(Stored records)

#####

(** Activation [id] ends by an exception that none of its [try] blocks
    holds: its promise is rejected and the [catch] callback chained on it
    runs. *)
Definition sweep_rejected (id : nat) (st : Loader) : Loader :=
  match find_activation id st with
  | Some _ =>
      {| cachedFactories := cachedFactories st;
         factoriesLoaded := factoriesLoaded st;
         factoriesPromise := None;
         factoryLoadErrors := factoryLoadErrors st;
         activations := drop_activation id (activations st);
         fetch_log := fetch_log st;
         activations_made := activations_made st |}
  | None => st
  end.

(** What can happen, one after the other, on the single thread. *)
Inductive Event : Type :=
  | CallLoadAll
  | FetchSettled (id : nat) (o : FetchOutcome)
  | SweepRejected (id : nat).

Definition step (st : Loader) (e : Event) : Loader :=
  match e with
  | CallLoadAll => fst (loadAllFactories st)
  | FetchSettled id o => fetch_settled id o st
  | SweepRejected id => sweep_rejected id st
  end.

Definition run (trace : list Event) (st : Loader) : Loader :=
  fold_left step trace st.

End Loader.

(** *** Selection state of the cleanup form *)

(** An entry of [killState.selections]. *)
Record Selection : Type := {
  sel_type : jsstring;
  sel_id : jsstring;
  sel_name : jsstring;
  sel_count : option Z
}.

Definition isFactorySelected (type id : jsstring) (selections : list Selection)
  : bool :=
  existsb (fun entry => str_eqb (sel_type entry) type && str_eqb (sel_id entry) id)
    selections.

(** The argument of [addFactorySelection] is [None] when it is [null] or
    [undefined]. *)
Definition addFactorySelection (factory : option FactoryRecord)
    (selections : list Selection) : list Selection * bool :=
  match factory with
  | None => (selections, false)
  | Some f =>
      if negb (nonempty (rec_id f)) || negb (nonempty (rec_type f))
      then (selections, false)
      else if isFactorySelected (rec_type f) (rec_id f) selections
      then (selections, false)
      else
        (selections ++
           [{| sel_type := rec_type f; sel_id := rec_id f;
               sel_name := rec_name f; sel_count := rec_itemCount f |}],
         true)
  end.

#####

Each line of the records above, from the first through the one containing "factoryLoadErrors := factoryLoadErrors", is to be retyped exactly; no other line belongs.

▸ Solution to this exercise
(** Activation [id] ends by an exception that none of its [try] blocks
    holds: its promise is rejected and the [catch] callback chained on it
    runs. *)
Definition sweep_rejected (id : nat) (st : Loader) : Loader :=
  match find_activation id st with
  | Some _ =>
      {| cachedFactories := cachedFactories st;
         factoriesLoaded := factoriesLoaded st;
         factoriesPromise := None;
         factoryLoadErrors := factoryLoadErrors st;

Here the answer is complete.